- Problem requirements -
In the listing below, locate the line containing "Definition boot_guest (fuel" and the line containing "BootMtenantReal => mtenant_real_demo lk". Output both of them and every line between, exactly as written, and nothing more.

- Provided material -
========
Lemma set_vcpu_ok i v v' (h : hv W) :
  0 <= i < 2 -> wf_hv h -> map vcpu_key (h_vcpus h) !! Z.to_nat i = Some (vcpu_key v) -> same_key v v' ->
  exists h', set_vcpu i v' h = Ok (tt, h') /\ wf_hv h' /\ config h' = config h.
Proof.
  intros Hi Hh Hk [Hv' Hkey]. destruct (wh_vcpus h Hh) as [Hl HF]. unfold set_vcpu, update.
  rewrite aset_ok by lia. cbn [mbind res_bind]. eexists. split; [done|]. split.
  - destruct Hh. split; try done. split; [cbn; by rewrite len_insert|by apply Forall_insert].
  - unfold config, core. cbn. do 3 f_equal.
    change (map vcpu_key) with (fmap vcpu_key : list vcpu -> _) in *. rewrite list_fmap_insert, Hkey.
    by apply list_insert_id.
Qed.

Lemma with_vcpu_keeps i (g : vcpu -> M vcpu) :
  0 <= i < 2 -> (forall v, wf_vcpu v -> yields (same_key v) (g v)) ->
  keeps (v ← get_vcpu i; v' ← g v; set_vcpu i v').
Proof.
  intros Hi Hg h Hh. destruct (wh_vcpus h Hh) as [Hl HF]. destruct (aget_ok (h_vcpus h) i) as [v E]; [lia|].
  assert (get_vcpu i h = Ok (v, h)) as Eg by (unfold get_vcpu, try_; by rewrite E).
  rewrite (st_bind_Ok _ _ _ _ _ Eg).
  destruct (Hg v (Forall_aget _ _ _ _ HF E) h Hh) as (v' & h1 & E1 & W1 & C1 & Hk).
  rewrite (st_bind_Ok _ _ _ _ _ E1).
  destruct (set_vcpu_ok i v v' h1 Hi W1) as (h2 & E2 & W2 & C2); [|done|].
  - assert (map vcpu_key (h_vcpus h1) = map vcpu_key (h_vcpus h)) as -> by (unfold config, core in C1; congruence).
    change (map vcpu_key) with (fmap vcpu_key : list vcpu -> _). rewrite list_lookup_fmap.
    apply aget_inv in E as [_ ->]. done.
  - exists tt, h2. rewrite C2, C1. by split_and!.
Qed.

Lemma pc_advance_key v : wf_vcpu v -> same_key v (pc_advance v).
Proof. intros Hv. split; [by apply pc_advance_wf|done]. Qed.
Lemma rt_only_key v v' srt : wf_vcpu v' -> rt_only v v' srt -> same_key v v'.
Proof. intros Hw (l & -> & _). by split. Qed.

Lemma set_x_keeps i r val : 0 <= i < 2 -> 0 <= r < 31 -> fits 64 val -> keeps (set_x i r val).
Proof.
  intros Hi Hr Hv. apply (with_vcpu_keeps i (fun v => try_ (fun _ => put_x v r val))); [done|]. intros v Hw.
  apply yields_try. intros _ _. destruct (put_x_ok v r val Hw Hr Hv) as (v' & E & Hv' & _ & _ & _ & _ & Eq).
  exists v'. split; [done|]. split; [done|]. by rewrite Eq.
Qed.
Lemma x_of_yields i r : 0 <= i < 2 -> 0 <= r < 31 -> yields (fits 64) (x_of i r).
Proof.
  intros Hi Hr. eapply yields_bind; [by apply get_vcpu_yields|]. intros v (Hl & HF & _). apply yields_try. intros _ _.
  destruct (aget_ok (xregs v) r) as [x E]; [lia|]. exists x. split; [done|]. by eapply Forall_aget.
Qed.
Lemma advance_keeps i : 0 <= i < 2 -> keeps (advance i).
Proof.
  intros Hi. pose proof (with_vcpu_keeps i (fun v => mret (pc_advance v)) Hi) as Hk. apply Hk.
  intros v Hv. apply yields_ret. by apply pc_advance_key.
Qed.
Lemma halt_keeps i : 0 <= i < 2 -> keeps (halt i).
Proof.
  intros Hi. pose proof (with_vcpu_keeps i (fun v => mret (set_halted v 1)) Hi) as Hk. apply Hk.
  intros v Hv. apply yields_ret. by split.
Qed.
Lemma inject_keeps i intid : 0 <= i < 2 -> fits 32 intid -> keeps (inject i intid).
Proof.
  intros Hi Hf. apply (with_vcpu_keeps i (fun v => try_ (fun _ => vgic_inject v intid))); [done|]. intros v Hw.
  apply yields_try. intros _ _. destruct (vgic_inject_ok v intid Hw Hf) as (l & E & Hl). eexists. split; [exact E|]. by split.
Qed.
Lemma do_mmio_zero_keeps i : 0 <= i < 2 -> keeps (do_mmio_zero i).
Proof.
  intros Hi. apply (with_vcpu_keeps i (fun v => try_ (fun _ => mmio_zero v))); [done|]. intros v Hw.
  apply yields_try. intros _ _. destruct (mmio_zero_ok v Hw) as (v' & E & Hv' & Hrt). exists v'. split; [done|].
  by eapply rt_only_key.
Qed.
(* ===== verification/Boot.v ===== *)
(** Booting whole kernels as guests (src/src/vcpu.c), the hypervisor's own exception
    handler (src/src/exception.c) and the boot sequence (src/src/main.c). *)

From S2P Require Import Prelude Esr Machine Vcpu Stage2 Vgic Uart Vdev Handlers Vvirtio Vblk Timer Hv Sched Smp Tenants VirtioRun.

Definition GUEST_LOAD_IPA := 0x48000000.
Definition LINUX_LOAD_IPA := 0x41000000.
Definition LINUX_DTB_IPA := 0x48000000.
Definition FERMIOS_LOAD_IPA := 0x40000000.
Definition HCR_RW_VM_IMO := bit 31 .| bit 0 .| bit 4.
Definition HCR_RW_VM_TSC := bit 31 .| bit 0 .| bit 19.

(** The frame vectors.S builds for an exception taken while in EL2. *)
Record el2_frame := mk_frame { f_x : list Z; f_elr : Z; f_spsr : Z; f_esr : Z; f_far : Z }.
Definition set_elr (f : el2_frame) (e : Z) : el2_frame := mk_frame (f_x f) e (f_spsr f) (f_esr f) (f_far f).

Section Boot.
Context {W : Type} {PL : Platform W} (lk : link).
Abbreviation M A := (st (hv W) A).

(** ** Guest kernels *)
Definition image_size (img : string) : Z := len (lk_image lk img).

Definition real_guest_body (_ : unit) : M (bool * unit) :=
  run_once lk 0;;
  v ← get_vcpu 0;
  if is_irq v then ack_drop;; mret (true, tt)
  else
    let ec := exit_ec v in
    if ec =? EC_HVC64 then
      x0 ← x_of 0 0;
      printf (ln "[M7] guest exited via HVC (x0=%x) -> success.") [AInt x0];;
      mret (false, tt)
    else if is_abort ec then
      let ipa := exit_ipa v in
      (if (ec =? EC_DABT_LOW) && vuart_contains ipa then do_mmio_emulate 0 ipa else map_1gb (block_base ipa));;
      mret (true, tt)
    else
      printf (ln "[M7] unexpected exit ec=%x (%s) far=%x, stopping") [AInt ec; name_of ec; AInt (exit_far v)];;
      mret (false, tt).
Definition real_guest_demo (fuel : nat) : M unit :=
  copy_image lk GUEST_LOAD_IPA "nano_image";;
  printf (ln "[M7] loaded %u-byte guest image -> IPA %x; booting at EL1") [AInt (u64 (image_size "nano_image")); AInt GUEST_LOAD_IPA];;
  init_vcpu 0 GUEST_LOAD_IPA (stack_top lk 0) (vttbr_g lk);;
  wr_sys "hcr_el2" HCR_RW_VM_IMO;;
  _ ← loop fuel real_guest_body tt;
  mret tt.

Definition linux_body (_ : unit) : M (bool * unit) :=
  run_once lk 0;;
  v ← get_vcpu 0;
  if negb (halted v =? 0) then mret (false, tt)
  else
    let ec := exit_ec v in
    if is_irq v then ack_drop;; mret (true, tt)
    else if ec =? EC_SMC64 then do_psci 0;; advance 0;; mret (true, tt)
    else if ec =? EC_HVC64 then do_psci 0;; mret (true, tt)
    else if is_abort ec then map_1gb (block_base (exit_ipa v));; mret (true, tt)
    else
      printf (LF :: ln "[M7] guest trap ec=%x (%s) far=%x elr=%x -- stopping")
        [AInt ec; name_of ec; AInt (exit_far v); AInt (pc v)];;
      mret (false, tt).
Definition linux_boot (fuel : nat) : M unit :=
  do_stage2_init lk;;
  map_device 0;;
  wr_sys "cnthctl_el2" 3;;
  wr_sys "cntvoff_el2" 0;;
  init_vcpu 0 LINUX_LOAD_IPA 0 (vttbr_g lk);;
  set_x 0 0 LINUX_DTB_IPA;; set_x 0 1 0;; set_x 0 2 0;; set_x 0 3 0;;
  wr_sys "hcr_el2" HCR_RW_VM_TSC;;
  println "[M7] booting Linux at EL1 (x0=DTB). Kernel output follows:";;
  println rule_line;;
  copy_image lk LINUX_DTB_IPA "guest_dtb";;
  img_magic ← read_mem32 (LINUX_LOAD_IPA + 56);
  dtb_magic ← read_mem32 LINUX_DTB_IPA;
  printf (ln "[M7] image_magic=%x dtb_magic=%x dtb_size=%u")
    [AInt img_magic; AInt dtb_magic; AInt (u64 (image_size "guest_dtb"))];;
  _ ← loop fuel linux_body tt;
  println rule_line;;
  println "[M7] Linux guest run ended.".

Definition fermios_body (_ : unit) : M (bool * unit) :=
  run_once lk 0;;
  v ← get_vcpu 0;
  if negb (halted v =? 0) then mret (false, tt)
  else
    let ec := exit_ec v in
    if is_irq v then ack_drop;; mret (true, tt)
    else if ec =? EC_SMC64 then do_psci 0;; advance 0;; mret (true, tt)
    else if is_abort ec then
      let base := block_base (exit_ipa v) in
      (if base <? 0x8000000000 then map_1gb base else advance 0);;
      mret (true, tt)
    else
      printf (LF :: ln "[M12] fermi-os trap ec=%x (%s) far=%x elr=%x")
        [AInt ec; name_of ec; AInt (exit_far v); AInt (pc v)];;
      mret (false, tt).
Definition fermios_boot (fuel : nat) : M unit :=
  do_stage2_init lk;;
  map_device 0;;
  copy_image lk FERMIOS_LOAD_IPA "fermios_image";;
  printf (ln "[M12] placed %u-byte fermi-os image at %x") [AInt (u64 (image_size "fermios_image")); AInt FERMIOS_LOAD_IPA];;
  wr_sys "cnthctl_el2" 3;;
  wr_sys "cntvoff_el2" 0;;
  init_vcpu 0 FERMIOS_LOAD_IPA 0 (vttbr_g lk);;
  wr_sys "hcr_el2" HCR_RW_VM_TSC;;
  println "[M12] booting fermi-os as a guest at EL1. Its output follows:";;
  println rule_line;;
  _ ← loop fuel fermios_body tt;
  println rule_line;;
  println "[M12] fermi-os guest run ended.".

(** ** fermios_vgic_boot: local [guard] *)
Definition fermios_vgic_body (guard : Z) : M (bool * Z) :=
  if negb (guard <? 2000000) then mret (false, guard + 1)
  else
    let guard := guard + 1 in
    run_once lk 0;;
    v ← get_vcpu 0;
    if negb (halted v =? 0) then mret (false, guard)
    else
      let ec := exit_ec v in
      if is_irq v then
        iar ← ack;
        let intid := iar .& 0xFFFFFF in
        (if intid =? HYP_TIMER_PPI then
           timer_on_irq;; e ← irq_enabled 0 30; if e : bool then inject 0 30 else mret tt
         else mret tt);;
        eoi_real intid iar;;
        mret (true, guard)
      else if is_abort ec then
        let ipa := exit_ipa v in
        (if vgic_contains ipa then do_vgic_mmio 0 0 ipa
         else if vuart_contains ipa then do_mmio_emulate 0 ipa
         else map_1gb (block_base ipa));;
        mret (true, guard)
      else if ec =? EC_SYSREG then do_cntp 0 0;; mret (true, guard)
      else if ec =? EC_SMC64 then do_psci 0;; advance 0;; mret (true, guard)
      else
        printf (LF :: ln "[M17] fermi-os trap ec=%x (%s) far=%x elr=%x")
          [AInt ec; name_of ec; AInt (exit_far v); AInt (pc v)];;
        mret (false, guard).
Definition fermios_vgic_boot : M unit :=
  do_stage2_init lk;;
  do_vgic_reset;;
  do_gic_init;;
  do_hyptimer_init;;
  copy_image lk 0x40000000 "fermios_image";;
  wr_sys "cnthctl_el2" 1;;
  wr_sys "cntvoff_el2" 0;;
  wr_sys "hcr_el2" HCR_RW_VM_IMO_TSC;;
  wr_sys "ich_hcr_el2" 1;;
  init_vcpu 0 0x40000000 0 (vttbr_g lk);;
  println "[M17] booting fermi-os on the EMULATED vGIC (GIC+UART emulated,";;
  println "      timer trapped; ticks injected via vGIC). Output follows:";;
  println rule_line;;
  timer_start 100;;
  _ ← loop (Z.to_nat 2000002) fermios_vgic_body 0;
  timer_stop;;
  println rule_line;;
  println "[M17] fermi-os-on-vGIC run ended.".

(** ** exception.c: an exception taken while the processor is in EL2.  The result is
    the frame to return through, or [None] when the handler parks the processor. *)
Definition ticks : M Z := on_tm hyptimer_ticks.
Definition irq_dispatch : M unit :=
  iar ← ack;
  let intid := iar .& 0xFFFFFF in
  (if intid =? HYP_TIMER_PPI then
     timer_on_irq;;
     n ← ticks;
     printf (ln "[IRQ] EL2 timer tick #%u (intid=%u)") [AInt n; AInt intid]
   else if intid <? GIC_SPURIOUS_INTID then printf (ln "[IRQ] unexpected intid=%u") [AInt intid]
   else mret tt);;
  eoi_real intid iar.
Definition el2_exception_dispatch (vector_index : Z) (f : el2_frame) : M (option el2_frame) :=
  if (vector_index .& 3) =? 1 then irq_dispatch;; mret (Some f)
  else
    let ec := ESR_EC (f_esr f) in
    printf (ln "[EL2-EXC] %s idx=%u ec=%x (%s) iss=%x")
      [AS (vector_name vector_index); AInt vector_index; AInt ec; name_of ec; AInt (ESR_ISS (f_esr f))];;
    printf (ln "          elr=%x spsr=%x far=%x") [AInt (f_elr f); AInt (f_spsr f); AInt (f_far f)];;
    if ec =? EC_HVC64 then
      x0 ← try_ (fun _ => aget (f_x f) 0);
      printf (ln "          HVC #%x from guest, x0=%x -> handled, resuming") [AInt (ESR_ISS (f_esr f) .& 0xFFFF); AInt x0];;
      mret (Some f)
    else if is_abort ec then
      hpfar ← gets (fun h => rd_sysreg "hpfar_el2" (h_cpu h));
      let ipa := u64 ((hpfar ≫ 4) ≪ 12) in
      let base := block_base ipa in
      printf (ln "          stage-2 %s: guest_va=%x ipa=%x")
        [AS (if ec =? EC_DABT_LOW then "data-abort" else "insn-abort"); AInt (f_far f); AInt ipa];;
      printf (ln "          faulting in 1GiB block @%x and retrying") [AInt base];;
      map_1gb base;;
      mret (Some f)
    else if ec =? EC_BRK then
      printf (ln "          BRK #%x -> advancing ELR, recovering") [AInt (ESR_ISS (f_esr f) .& 0xFFFF)];;
      mret (Some (set_elr f (u64 (f_elr f + 4))))
    else
      println "[EL2-EXC] unhandled exception, halting";;
      mret None.

(** ** main.c; [lk_entry] also gives the addresses of the [brk] and [wfi] instructions
    of hv_main *)
(** The frame of an exception taken at [elr]: registers and syndrome from the processor. *)
Definition take_exception (vector elr esr : Z) : M (option el2_frame) :=
  c ← gets h_cpu;
  el2_exception_dispatch vector (mk_frame (gp c) elr (rd_sysreg "spsr_el2" c) esr (rd_sysreg "far_el2" c)).
(** [brk #imm]: EC 0x3C, IL set, the immediate in ISS. *)
Definition brk_esr (imm : Z) : Z := (EC_BRK ≪ 26) .| bit 25 .| imm.
(** [while (hyptimer_ticks() < 5) wfi]: each wake-up is an IRQ taken to EL2. *)
Definition wfi_body (elr : Z) (_ : unit) : M (bool * unit) :=
  n ← ticks;
  if n <? 5 then
    esr ← gets (fun h => rd_sysreg "esr_el2" (h_cpu h));
    _ ← take_exception 5 elr esr; mret (true, tt)
  else mret (false, tt).

Inductive boot_choice := BootLinuxVgic | BootMtenantOs | BootLinux | BootFermios | BootFermiosVgic | BootMtenantReal | BootNone.
Definition choose_boot (lmagic marker : Z) : boot_choice :=
  if marker =? 0x0FE33108 then BootLinuxVgic
  else if marker =? 0x0FE33109 then BootMtenantOs
  else if lmagic =? 0x644d5241 then BootLinux
  else if marker =? 0x0FE33105 then BootFermios
  else if marker =? 0x0FE33106 then BootFermiosVgic
  else if marker =? 0x0FE33107 then BootMtenantReal
  else BootNone.
Definition boot_guest (fuel : nat) (b : boot_choice) : M unit :=
  match b with
  | BootLinuxVgic => linux_vgic_boot lk fuel
  | BootMtenantOs => mtenant_os_demo lk
  | BootLinux => linux_boot fuel
  | BootFermios => fermios_boot fuel
  | BootFermiosVgic => fermios_vgic_boot
  | BootMtenantReal => mtenant_real_demo lk
  | BootNone => println "[HV] no guest image loaded; demos only."
  end.

Definition read_currentel : M Z := gets (fun h => (rd_sysreg "CurrentEL" (h_cpu h) ≫ 2) .& 3).
Definition exceptions_init : M unit := wr_sys "vbar_el2" (lk_entry lk "el2_vector_table").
========
- Solution to this exercise -
Definition boot_guest (fuel : nat) (b : boot_choice) : M unit :=
  match b with
  | BootLinuxVgic => linux_vgic_boot lk fuel
  | BootMtenantOs => mtenant_os_demo lk
  | BootLinux => linux_boot fuel
  | BootFermios => fermios_boot fuel
  | BootFermiosVgic => fermios_vgic_boot
  | BootMtenantReal => mtenant_real_demo lk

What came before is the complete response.